§ **WHAT IS BEING ASKED**
Beneath this instruction is a block of data; output from it exactly the lines that run from the one containing "they were *)" through the one containing "k settles *)", inclusive.

(Dataset excerpts)
━━━━━━━━━━━━━━━━

Inductive Event : Type :=
| Mount                 (* first commit: useEffect runs the effect *)
| DepsChange            (* a re-render whose deps differ from the last *)
| Render                (* a re-render with the deps as they were *)
| Unmount               (* the owning scope is torn down *)
| Refetch               (* the caller runs the returned fetch *)
| Settle (k : nat)      (* the promise of producer call k settles *)
| Tick (dt : Z).        (* dt milliseconds pass *)

(** The hook's body runs through only if the renderer serves every package
    its hook primitives come from; otherwise the first one that is not
    served throws and the render is lost. *)
Definition renders {T C : Type} (h : Hook T C) : bool :=
  forallb (serves (hook_renderer h)) (hook_imports h).

(** useEffect: run the effect and keep what it returns as the cleanup. *)
Definition run_effect {T C : Type} (h : Hook T C) (w : World T C)
  : World T C :=
  let (w', c) := hook_fetch h w in set_effect_cleanup c w'.

(** The mounted component renders again with the deps it had: useEffect
    runs the cleanup and the effect again when no deps were passed, and
    nothing when they were. *)
Definition rerender {T C : Type} (h : Hook T C) (w : World T C)
  : World T C :=
  if mounted w then
    match hook_deps h with
    | None => run_effect h (run_cleanup (effect_cleanup w) w)
    | Some _ => w
    end
  else w.

Definition find_promise {T : Type} (k : nat) (l : list (Promise T))
  : option (Promise T) :=
  find (fun p => Nat.eqb (call_index p) k) l.

Definition remove_promise {T : Type} (k : nat) (l : list (Promise T))
  : list (Promise T) :=
  filter (fun p => negb (Nat.eqb (call_index p) k)) l.

(** A promise settles: a fulfilled one runs the [.then] callback, whose
    return value resolves the promise [.then] returned, which nobody holds;
    a rejected one runs nothing. A publication that makes the component
    render again is followed by that render. *)
Definition settle {T C : Type} (h : Hook T C) (k : nat) (w : World T C)
  : World T C :=
  match find_promise k (pending w) with
  | Some p =>
      let w' := set_pending (remove_promise k (pending w)) w in
      match settlement p with
      | Normal value =>
          let w'' := fst (hook_then h value w') in
          if hook_rerenders h then rerender h w'' else w''
      | Abrupt _ => w'
      end
  | None => w
  end.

━━━━━━━━━━━━━━━━

§ **RESULT FOR THIS EXERCISE**
| Render                (* a re-render with the deps as they were *)
| Unmount               (* the owning scope is torn down *)
| Refetch               (* the caller runs the returned fetch *)
| Settle (k : nat)      (* the promise of producer call k settles *)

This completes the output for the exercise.